Pressão, desgaste emocional e pouco reconhecimento: como os brasileiros se sentem no trabalho
De acordo com a pesquisa Work Relationship Index realizada pela HP, apenas 29% dos trabalhadores brasileiros consideram possuir uma relação saudável com o trabalho. O estudo revela que a maioria dos profissionais enfrenta um ambiente de constantes pressões, altas demandas e sintonia limitada de reconhecimento.
A análise classifica os funcionários em três grupos: “Zona Saudável”, “Zona de Atenção” e “Zona Crítica”. O país apresenta um índice elevado na “Zona Crítica”, com 34% dos trabalhadores, representando um aumento de 9% em relação a 2024, refletindo um crescimento no desgaste emocional.
Mais da metade dos entrevistados sente que as exigências aumentaram sem o correspondente reconhecimento, enquanto 39% percebem que as empresas dão prioridade ao lucro em detrimento do bem-estar dos seus colaboradores. Além disso, 68% dos profissionais desejam passar menos dias trabalhando presencialmente, indicando uma busca por maior flexibilidade, que muitas organizações ainda não oferecem de forma satisfatória.
O papel da tecnologia e da inteligência artificial no ambiente profissional
A tecnologia surge como uma ferramenta crucial para aliviar os desgastes do trabalho cotidiano. Para 88% dos brasileiros, o uso de recursos digitais facilita o equilíbrio entre vida pessoal e profissional, ajudando na organização das tarefas e no gerenciamento do tempo.
Além disso, o emprego da inteligência artificial está cada vez mais incorporado às rotinas laborais, com 90% dos profissionais utilizando algum tipo de IA em suas atividades no Brasil. No entanto, o acesso e a capacitação ainda estão restritos, com maior frequência de uso entre líderes e gestores de TI (49%), enquanto apenas 25% dos funcionários de escritório têm acesso diário à tecnologia.
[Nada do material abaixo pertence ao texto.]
(* ===== verification/Float.v ===== *)
(** * IEEE-754 values as bit patterns

    The program moves [float] and [double] values between a byte buffer and a
    variable ([memcpy]), widens a [float] to a [double]
    ([static_cast<double>(float)] in [msgpack_decoder::read_double] and in
    [container_schema::validate_range]) and compares them ([==] of
    [std::variant], [<] of the range check) and prints a [double] with
    [std::to_string] ([to_string_f64], the format [%f]).  A float is modelled by its bit
    pattern, a [Z] in [0, 2^32) or [0, 2^64); these are the operations of the
    language on that representation (binary32 and binary64, as on every
    platform the program is built for). *)

From S2P Require Import Prelude.

(** A binary interchange format: exponent width and trailing significand width. *)
Record fmt : Type := Fmt { ebits : Z; mbits : Z }.

Definition f32 : fmt := Fmt 8 23.
Definition f64 : fmt := Fmt 11 52.

Definition fwidth (f : fmt) : Z := 1 + ebits f + mbits f.
Definition fbias (f : fmt) : Z := 2 ^ (ebits f - 1) - 1.

Definition f_sign (f : fmt) (b : Z) : Z := b / 2 ^ (ebits f + mbits f).
Definition f_mag (f : fmt) (b : Z) : Z := b mod 2 ^ (ebits f + mbits f).
Definition f_exp (f : fmt) (b : Z) : Z := f_mag f b / 2 ^ mbits f.
Definition f_man (f : fmt) (b : Z) : Z := b mod 2 ^ mbits f.

Definition f_make (f : fmt) (s e m : Z) : Z :=
  s * 2 ^ (ebits f + mbits f) + e * 2 ^ mbits f + m.

Definition f_is_nan (f : fmt) (b : Z) : bool :=
  (f_exp f b =? 2 ^ ebits f - 1) && negb (f_man f b =? 0).

(** The order of the non-NaN values is the order of these keys: -0 and +0 share one. *)
Definition f_key (f : fmt) (b : Z) : Z :=
  if f_sign f b =? 0 then f_mag f b else - f_mag f b.

Definition f_eqb (f : fmt) (a b : Z) : bool :=
  negb (f_is_nan f a) && negb (f_is_nan f b) && (f_key f a =? f_key f b).

Definition f_ltb (f : fmt) (a b : Z) : bool :=
  negb (f_is_nan f a) && negb (f_is_nan f b) && (f_key f a <? f_key f b).

(** The finite value as a pair (m, e), meaning m * 2^e. *)
Definition f_value (f : fmt) (b : Z) : Z * Z :=
  let sg := if f_sign f b =? 0 then 1 else -1 in
  if f_exp f b =? 0 then (sg * f_man f b, 1 - fbias f - mbits f)
  else (sg * (2 ^ mbits f + f_man f b), f_exp f b - fbias f - mbits f).

(** [static_cast<double>(float)].  A subnormal float is a normal double; a NaN
    keeps its payload and becomes quiet. *)
Definition f32_to_f64 (b : Z) : Z :=
  let s := f_sign f32 b in
  let e := f_exp f32 b in
  let m := f_man f32 b in
  if e =? 255 then
    f_make f64 s 2047 (if m =? 0 then 0 else Z.lor (m * 2 ^ 29) (2 ^ 51))
  else if e =? 0 then
    if m =? 0 then f_make f64 s 0 0
    else let k := Z.log2 m in f_make f64 s (k + 874) ((m - 2 ^ k) * 2 ^ (52 - k))
  else f_make f64 s (e + 896) (m * 2 ^ 29).

(** [std::to_string(double)], i.e. [printf("%f")]: the exact value with six
    decimals, rounded to nearest with ties to even; the C library's names of
    the special values. *)
Definition round_half_even (num den : Z) : Z :=
  let q := num / den in
  let r := num mod den in
  if (2 * r <? den) || ((2 * r =? den) && Z.even q) then q else q + 1.

Definition pad6 (s : string) : string :=
  String.append (String.concat "" (replicate (6 - String.length s) "0"%string)) s.

(** The magnitude in millionths. *)
Definition millionths (b : Z) : Z :=
  let (m, e) := f_value f64 b in
  round_half_even (Z.abs m * 10 ^ 6 * 2 ^ Z.max 0 e) (2 ^ Z.max 0 (- e)).

Definition to_string_f64 (b : Z) : string :=
  let sign := if f_sign f64 b =? 0 then ""%string else "-"%string in
  let body :=
    if f_exp f64 b =? 2047 then (if f_man f64 b =? 0 then "inf"%string else "nan"%string)
    else
      let n := millionths b in
      String.append (to_string (n / 10 ^ 6))
        (String.append "." (pad6 (to_string (n mod 10 ^ 6)))) in
  String.append sign body.

Example to_string_f64_examples :
  to_string_f64 0x3ff8000000000000 = "1.500000"%string ∧
  to_string_f64 0xc05edd2f1a9fbe77 = "-123.456000"%string ∧
  to_string_f64 0x3eb0c6f7a0b5ed8d = "0.000001"%string ∧
  to_string_f64 0xfff0000000000000 = "-inf"%string.
Proof. by vm_compute. Qed.

#[global] Arguments f_sign : simpl never.
#[global] Arguments f_exp : simpl never.
#[global] Arguments f_man : simpl never.
#[global] Arguments f_make : simpl never.

Section Fields.
  Context (f : fmt) (Hp : 0 < ebits f ∧ 0 < mbits f).

Lemma f_make_fields s e m :
  0 ≤ s → 0 ≤ e < 2 ^ ebits f → 0 ≤ m < 2 ^ mbits f →
  f_sign f (f_make f s e m) = s ∧ f_exp f (f_make f s e m) = e ∧
  f_man f (f_make f s e m) = m.
Proof.
  intros Hs He Hm. unfold f_sign, f_exp, f_mag, f_man, f_make.
  rewrite Z.pow_add_r by lia.
  set (E := 2 ^ ebits f) in *. set (M := 2 ^ mbits f) in *.
  assert (0 < E ∧ 0 < M) as [??] by (split; apply Z.pow_pos_nonneg; lia).
  assert (0 ≤ e * M + m < E * M) by nia.
  rewrite <-Z.add_assoc. split_and!.
  - rewrite Z.add_comm, Z.div_add, Z.div_small by lia. lia.
  - rewrite Z.add_comm, Z.mod_add, Z.mod_small by lia.
    rewrite Z.add_comm, Z.div_add, Z.div_small by lia. lia.
  - replace (s * (E * M) + (e * M + m)) with (m + (s * E + e) * M) by ring.
    rewrite Z.mod_add by lia. by apply Z.mod_small.
Qed.

End Fields.

Lemma f_fields_range f b :
  0 < ebits f → 0 < mbits f → 0 ≤ b < 2 ^ fwidth f →
  0 ≤ f_sign f b ≤ 1 ∧ 0 ≤ f_exp f b < 2 ^ ebits f ∧ 0 ≤ f_man f b < 2 ^ mbits f.
Proof.
  intros ?? Hb. unfold f_sign, f_exp, f_mag, f_man, fwidth in *.
  replace (1 + ebits f + mbits f) with (1 + (ebits f + mbits f)) in Hb by lia.
  rewrite Z.pow_add_r in Hb by lia.
  assert (0 < 2 ^ (ebits f + mbits f)) by (apply Z.pow_pos_nonneg; lia).
  assert (0 < 2 ^ mbits f) by (apply Z.pow_pos_nonneg; lia).
  pose proof (Z.mod_pos_bound b (2 ^ (ebits f + mbits f)) ltac:(lia)) as Hm.
  split_and!; try apply Z.mod_pos_bound; try lia.
  - apply Z.div_pos; lia.
  - apply Z.lt_succ_r, Z.div_lt_upper_bound; lia.
  - apply Z.div_pos; lia.
  - apply Z.div_lt_upper_bound; [lia|]. rewrite Z.pow_add_r in Hm at 3 by lia. lia.
Qed.

(** The dyadic value of an assembled pattern with a non-zero exponent field. *)
Lemma f_value_make_normal f s e m :
  0 < ebits f → 0 < mbits f →
  0 ≤ s ≤ 1 → 0 < e < 2 ^ ebits f → 0 ≤ m < 2 ^ mbits f →
  f_value f (f_make f s e m) =
  ((if s =? 0 then 1 else -1) * (2 ^ mbits f + m), e - fbias f - mbits f).
Proof.
  intros ?? Hs He Hm. unfold f_value.
  destruct (f_make_fields f (conj H H0) s e m) as (-> & -> & ->); [lia..|].
  cbv zeta. destruct (Z.eqb_spec e 0); [lia|]. done.
Qed.

Lemma log2_split m : 0 < m → m < 2 ^ 23 →
  0 ≤ Z.log2 m ≤ 22 ∧ 0 ≤ (m - 2 ^ Z.log2 m) * 2 ^ (52 - Z.log2 m) < 2 ^ 52 ∧
  2 ^ 52 + (m - 2 ^ Z.log2 m) * 2 ^ (52 - Z.log2 m) = m * 2 ^ (52 - Z.log2 m).
Proof.
  intros Hm Hm'. pose proof (Z.log2_spec m Hm) as [Hl Hu].
  pose proof (Z.log2_nonneg m). pose proof (proj1 (Z.log2_lt_pow2 m 23 Hm) Hm').
  rewrite Z.pow_succ_r in Hu by lia.
  assert (2 ^ 52 = 2 ^ Z.log2 m * 2 ^ (52 - Z.log2 m)) as E52
    by (rewrite <-Z.pow_add_r by lia; f_equal; lia).
  assert (0 < 2 ^ (52 - Z.log2 m)) by (apply Z.pow_pos_nonneg; lia).
  split_and!; [lia|lia| | |]; rewrite ?E52; nia.
Qed.

(** Widening a finite float keeps its value (equal dyadic rationals). *)
Lemma f32_to_f64_exact b :
  0 ≤ b < 2 ^ 32 → f_exp f32 b ≠ 255 →
  (f_value f32 b).1 * 2 ^ ((f_value f32 b).2 - (f_value f64 (f32_to_f64 b)).2)
  = (f_value f64 (f32_to_f64 b)).1.
Proof.
  intros Hb He.
  destruct (f_fields_range f32 b ltac:(simpl; lia) ltac:(simpl; lia) Hb) as (Hs & He' & Hm).
  unfold f32_to_f64. cbv zeta. simpl in He', Hm.
  destruct (Z.eqb_spec (f_exp f32 b) 255) as [?|_]; [done|].
  destruct (Z.eqb_spec (f_exp f32 b) 0) as [E0|E0];
    [destruct (Z.eqb_spec (f_man f32 b) 0) as [M0|M0]|].
  - unfold f_value at 1. rewrite E0, M0. simpl Z.eqb. cbv iota.
    unfold f_value. destruct (f_make_fields f64 ltac:(done) (f_sign f32 b) 0 0)
      as (-> & -> & ->); [simpl; lia..|]. simpl. destruct (f_sign f32 b =? 0); done.
  - destruct (log2_split (f_man f32 b)) as (? & ? & Hk); [lia..|].
    rewrite f_value_make_normal by (simpl; lia). unfold f_value.
    rewrite E0. simpl Z.eqb. cbv iota. unfold fbias. cbn [fst snd mbits f32 f64 ebits].
    change (2 ^ (8 - 1) - 1) with 127. change (2 ^ (11 - 1) - 1) with 1023.
    rewrite Hk.
    replace (1 - 127 - 23 - (Z.log2 (f_man f32 b) + 874 - 1023 - 52))
      with (52 - Z.log2 (f_man f32 b)) by lia. ring.
  - rewrite f_value_make_normal by (simpl; lia). unfold f_value.
    destruct (Z.eqb_spec (f_exp f32 b) 0) as [?|_]; [done|].
    unfold fbias. cbn [fst snd mbits f32 f64 ebits].
    change (2 ^ (8 - 1) - 1) with 127. change (2 ^ (11 - 1) - 1) with 1023.
    replace (f_exp f32 b - 127 - 23 - (f_exp f32 b + 896 - 1023 - 52)) with 29 by lia.
    ring.
Qed.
Também houve uma redução na oferta de treinamentos adequados para o uso da IA, caindo de 79% em 2024 para 67% em 2025. Contudo, a pesquisa destaca que o uso contínuo da inteligência artificial está associado a uma melhor experiência e satisfação no trabalho, principalmente entre aqueles que se encontram na “Zona Saudável”.
A pressão é maior entre os jovens e o impacto nas novas gerações
O desgaste laboral é especialmente sentido pela Geração Z, que demonstra prioridades diferentes em relação às gerações anteriores. O estudo indica que 90% desses jovens estariam dispostos a receber menor remuneração se pudessem desfrutar de maior autonomia, flexibilidade e acesso à tecnologia no seu ambiente de trabalho.
Dentre esses profissionais, 57% já possuem uma fonte de renda adicional, estratégia adotada para complementar a remuneração e para aumentar o controle sobre seu tempo, refletindo tanto a pressão financeira quanto a insatisfação com os modelos tradicionais de trabalho.
Por outro lado, a convivência entre diferentes gerações nas empresas é vista como positiva, facilitando a troca de conhecimentos, principalmente no aprendizado de novas tecnologias e na construção de culturas mais colaborativas e flexíveis.